> [YOUR GOAL] Restate word for word every line from the top of the data below down through the line that holds "Lemma keeps_scoped_list s".

··· DATA SUPPLIED ···

Lemma forge_mono {A} (g : circuit A) s w (Q Q' : A -> cs -> assignment -> Prop) :
  forge g s w Q -> (forall a s' w', keeps s s' w w' -> Q a s' w' -> Q' a s' w') ->
  forge g s w Q'.
Proof.
  intros H HQ Hs Hw. destruct (H Hs Hw) as (a & s' & w' & ? & ? & ? & ? & ?).
  exists a, s', w'. eauto 10.
Qed.

Lemma keeps_scoped_list s s' w w' l :
  keeps s s' w w' -> Forall (lc_scoped s) l -> Forall (lc_scoped s') l.
Proof. intros Hk H. eapply Forall_impl; [exact H|]. intros a. by eapply keeps_scoped. Qed.

Lemma keeps_eval_list s s' w w' l :
  keeps s s' w w' -> Forall (lc_scoped s) l -> lc_eval w' <$> l = lc_eval w <$> l.
Proof.
  intros Hk H. induction H as [|a l Ha _ IH]; [done|]. rewrite !fmap_cons, IH. f_equal.
  by apply (keeps_eval s s').
Qed.

(** The part of [forge] that does not say that the run returns: a run in which the
    assertions are about the values of the honest prover is shown to return by [wp]. *)
Definition admits {A} (g : circuit A) (s : cs) (w : assignment)
    (Q : A -> cs -> assignment -> Prop) : Prop :=
  cs_wf s -> sat s w -> forall a s', g s = Ret (a, s') ->
    exists w', cs_wf s' /\ sat s' w' /\ keeps s s' w w' /\ Q a s' w'.

Lemma admits_forge {A} (g : circuit A) s w (Q : A -> cs -> assignment -> Prop) :
  forge g s w Q -> admits g s w Q.
Proof.
  intros H Hs Hw a s' E. destruct (H Hs Hw) as (a' & s1 & w' & E' & H').
  rewrite E in E'. injection E' as <- <-. by exists w'.
Qed.

Lemma admits_ret {A} (a : A) s w (Q : A -> cs -> assignment -> Prop) :
  Q a s w -> admits (c_ret a) s w Q.
Proof. intros HQ. by apply admits_forge, forge_ret. Qed.
(** [additive_inverse], [subtract], [subtract_bigint] *)
Definition additive_inverse (val : NonNativeElementVar) : circuit NonNativeElementVar :=
  let m := modulus (field_mod val) in
  let! val_bigint := as_bigint val in
  divisor m ;;
  let! inv_nonnative := from_bigint (m - val_bigint mod m) (field_mod val) in
  let! val_plus_inv := add val inv_nonnative in
  constrain_equal_biguint val_plus_inv 0 ;;
  c_ret inv_nonnative.

Definition subtract (lhs rhs : NonNativeElementVar) : circuit NonNativeElementVar :=
  let! add_inv := additive_inverse rhs in add lhs add_inv.

Definition subtract_bigint (lhs : NonNativeElementVar) (rhs : Z) : circuit NonNativeElementVar :=
  let m := modulus (field_mod lhs) in
  divisor m ;;
  add_bigint lhs (m - rhs mod m).

(** [invert] *)
Definition invert (val : NonNativeElementVar) : circuit NonNativeElementVar :=
  c_assert (is_prime (field_mod val)) ;;
  let m := modulus (field_mod val) in
  let! val_bigint := as_bigint val in
  divisor m ;;
  let! inverse := mod_inv_prime (val_bigint mod m) m in
  let! inverse_nonnative := from_bigint inverse (field_mod val) in
  let! val_times_inverse := mul val inverse_nonnative in
  constrain_equal_biguint val_times_inverse 1 ;;
  c_ret inverse_nonnative.

(** [is_zero] *)
Definition is_zero (self : NonNativeElementVar) : circuit R1CSVar :=
  c_assert (is_prime (field_mod self)) ;;
  let! self_bigint := as_bigint self in
  let! (is_zero, self_inv) :=
    if self_bigint =? 0 then c_ret (VarOne, 0)
    else let! i := mod_inv_prime self_bigint (modulus (field_mod self)) in c_ret (VarZero, i) in
  let! inv_nonnative := from_bigint self_inv (field_mod self) in
  let! val_times_inv := mul self inv_nonnative in
  let! negated := additive_inverse val_times_inv in
  let! one_minus_val := add_bigint negated 1 in
  constrain_equal_biguint one_minus_val 0 ;;
  let! mul_res := mul_var self is_zero in
  constrain_zero mul_res ;;
  c_ret is_zero.
End elements.
End NonNativeElementVar.
Lemma const_digits_inj w l k : word_range (const_digits w l) -> word_range (const_digits w k) ->
  length l = length k -> le_sum B (const_digits w l) = le_sum B (const_digits w k) ->
  lc_eval w <$> l = lc_eval w <$> k.
Proof.
  intros Hl Hk Hlen Hn. apply (f_equal (le_digits B (length l))) in Hn. unfold const_digits in *.
  rewrite <- (length_fmap (lc_eval w)), <- (length_fmap Zmod.to_Z) in Hn. rewrite le_digits_sum in Hn by done.
  rewrite !length_fmap, Hlen, <- (length_fmap (lc_eval w) k), <- (length_fmap Zmod.to_Z) in Hn.
  rewrite le_digits_sum in Hn by done.
  apply (list_fmap_eq_inj Zmod.to_Z) in Hn; [done|]. intros x y. apply Zmod.to_Z_inj.
Qed.

(** The words from the bits are the words of the element, when it has at most [D] bits. *)
Lemma bits_match w a D : valid w -> word_range (const_digits w (words a)) ->
  le_sum B (const_digits w (words a)) < 2 ^ Z.of_nat D ->
  let z := le_sum B (const_digits w (words a)) in
  let n := repr_word_width (Z.shiftl 1 (Z.of_nat D)) in
  lc_eval w <$> take n (bits_to_words (bigint_to_scalar_bits D z) ++ replicate n (lc_var VarZero)) =
  lc_eval w <$> word_iterator a n.
Proof.
  intros Hv Ha Hlt. cbn zeta. rewrite Z.shiftl_1_l. set (z := le_sum B _) in *.
  set (n := repr_word_width _). assert (2 ^ Z.of_nat D < B ^ Z.of_nat n) as Hn.
  { apply repr_word_width_bound. apply Z.pow_nonneg. lia. }
  assert (0 <= z) as Hz by (subst z; by apply le_sum_range).
  destruct (bits_to_words_ok w z D Hv) as (_ & Hb & Nb).
  destruct (padded_digits w _ n Hv Hb) as (L1 & R1 & N1).
  destruct (padded_digits w (words a) n Hv Ha) as (L2 & R2 & N2).
  apply const_digits_inj; [done|done|by rewrite L1; symmetry|]. rewrite N1. unfold word_iterator. rewrite N2, Nb. fold z.
  by rewrite (Z.mod_small z (2 ^ Z.of_nat D)) by lia.
Qed.
End bits.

···

> [RESPONSE FOR THIS EXERCISE]
Lemma forge_mono {A} (g : circuit A) s w (Q Q' : A -> cs -> assignment -> Prop) :
  forge g s w Q -> (forall a s' w', keeps s s' w w' -> Q a s' w' -> Q' a s' w') ->
  forge g s w Q'.
Proof.
  intros H HQ Hs Hw. destruct (H Hs Hw) as (a & s' & w' & ? & ? & ? & ? & ?).
  exists a, s', w'. eauto 10.
Qed.

Lemma keeps_scoped_list s s' w w' l :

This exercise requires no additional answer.